START DATASET RECORDS

(** Take an operation apart along its text. *)
Ltac runs_step :=
  match goal with
  | |- True => exact I
  | |- runs _ _ => solve [auto with runs nocore]
  | |- runs _ (_ ≫= _) => apply runs_bind; [|intros ?]
  | |- runs _ (try_except _ _) => apply runs_try; [|intros ?]
  | |- runs _ (loop _ _ _) => apply runs_loop; intros ? ?
  | |- runs _ (let '(_, _) := ?x in _) => destruct x
  | |- runs _ (match ?x with _ => _ end) => destruct x
  | |- runs _ (match ?x with _ => _ end _) => destruct x
  | |- match except_broker_error _ _ with _ => _ end => unfold except_broker_error
  | |- match _ <$> ?x with _ => _ end => destruct x; cbn
  | |- match (match ?x with _ => _ end) with _ => _ end => destruct x
  | |- match ?x with _ => _ end => destruct x
  end.
Ltac runs := cbn zeta; repeat (runs_step; cbn beta zeta).

Section Operations.
Context {venue : Venue} {surroundings : Surroundings} {dc : DecimalContext}.
Context (P : Submission → Prop).

(** ** The broker's methods, placing aside *)

Lemma runs_cancel_order b id client : runs P (cancel_order b id client).
Proof. unfold cancel_order. runs. Qed.

Lemma runs_get_order b id client : runs P (get_order b id client).
Proof. unfold get_order, listed_get_order. runs. Qed.
(* ===== verification/CycleFacts.v ===== *)
(** * CycleFacts: what a cycle guarantees

    Whatever the venue answers and wherever an exception interrupts a cycle: orders are on record
    before the venue sees them, keys send once, the operator's stop survives, refusals back off,
    and a paper bar takes the exit decision of the simulation. *)

From stdpp Require Import relations.
From S2P Require Import Prelude Decimals Market Geometry IndicatorSpec Conditions Strategy Sizing Containers.
From S2P Require Import TradingModels FillLedger ExecutionStore StoreFacts StoreSteps RiskModels EntryLimits Breakers.
From S2P Require Import FuturesBooks FuturesGate LiveSignals Engine ExitGuards FuturesVenue Submit Reconcile.
From S2P Require Import Exits Capital EntryCycle ClosedBar CycleSteps.
From S2P Require Import CycleRuns.

Open Scope Z_scope.

(** * What a cycle guarantees

    Whatever the venue answers and wherever an exception interrupts a cycle: every order was on
    record before the venue saw it, and an idempotency key sends at most one order. *)

Section Traces.
Context {venue : Venue} {surroundings : Surroundings} {dc : DecimalContext}.

Section Allowed.
Context (P : Submission → Prop).

(** A call was made against a store between the two ends of the run; a request was on record
    there, for an allowed submission. *)
Definition placed_in_order (from to : Store) (call : BrokerCall) : Prop :=
  match call with
  | Placed r s => (∃ a, P a ∧ recorded a r s) ∧ rtc store_step from s ∧ rtc store_step s to
  | CancelSent _ s => rtc store_step from s ∧ rtc store_step s to
  end.

Lemma cycle_step_store w w' : cycle_step P w w' → rtc store_step (stored w) (stored w').
Proof.
  unfold stored. intros [-> ? ?|H ? ? ?|gate fence i H ? ? ?|id -> ? ?|a r ? ? -> ? ?]; try apply rtc_refl; apply rtc_once; [done|].
  by eapply StoreSteps.step_intent.
Qed.

Lemma cycle_steps_store w w' : rtc (cycle_step P) w w' → rtc store_step (stored w) (stored w').
Proof. induction 1 as [|w w1 w2 H _ IH]; [apply rtc_refl|]. etrans; [by apply cycle_step_store|done]. Qed.

Lemma placed_in_order_weaken a a' b b' call : rtc store_step a' a → rtc store_step b b' →
  placed_in_order a b call → placed_in_order a' b' call.
Proof. intros Ha Hb. destruct call; cbn; [intros (? & ? & ?); split; [done|]|intros [? ?]]; (split; [by etrans|by etrans]). Qed.

Lemma cycle_step_calls w w' : cycle_step P w w' → ∃ new, calls w' = calls w ++ new ∧
  Forall (placed_in_order (stored w) (stored w')) new.
Proof.
  intros [Hb -> ?|H ? -> ?|gate fence i H ? -> ?|id Hb -> ?|a r HP Hr Hb -> ?].
  1-3: exists []; by rewrite app_nil_r.
  all: eexists; (split; [done|]); constructor; [|done]; unfold stored in *; rewrite Hb; cbn; repeat split; try apply rtc_refl.
  by exists a.
Qed.

Lemma cycle_steps_calls w w' : rtc (cycle_step P) w w' → ∃ new, calls w' = calls w ++ new ∧
  Forall (placed_in_order (stored w) (stored w')) new.
Proof.
  induction 1 as [w|w w1 w2 H Hrun (new2 & Hc2 & Hf2)]; [exists []; by rewrite app_nil_r|].
  destruct (cycle_step_calls w w1 H) as (new1 & Hc1 & Hf1). exists (new1 ++ new2).
  rewrite Hc2, Hc1, app_assoc. split; [done|]. apply Forall_app. split; (eapply Forall_impl; [done|]); intros call.
  - apply placed_in_order_weaken; [apply rtc_refl|by apply cycle_steps_store].
  - apply placed_in_order_weaken; [by apply cycle_step_store|apply rtc_refl].
Qed.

END DATASET RECORDS

§ **WHAT YOU ARE ASKED TO DO**
Print again the lines of the entries above that fall between the line holding "and a paper" and the line holding "(** * What a cycle guarantees", inclusive, exactly as they stand.

§ **ANSWER TO THIS EXERCISE**
    and a paper bar takes the exit decision of the simulation. *)

From stdpp Require Import relations.
From S2P Require Import Prelude Decimals Market Geometry IndicatorSpec Conditions Strategy Sizing Containers.
From S2P Require Import TradingModels FillLedger ExecutionStore StoreFacts StoreSteps RiskModels EntryLimits Breakers.
From S2P Require Import FuturesBooks FuturesGate LiveSignals Engine ExitGuards FuturesVenue Submit Reconcile.
From S2P Require Import Exits Capital EntryCycle ClosedBar CycleSteps.
From S2P Require Import CycleRuns.

Open Scope Z_scope.

(** * What a cycle guarantees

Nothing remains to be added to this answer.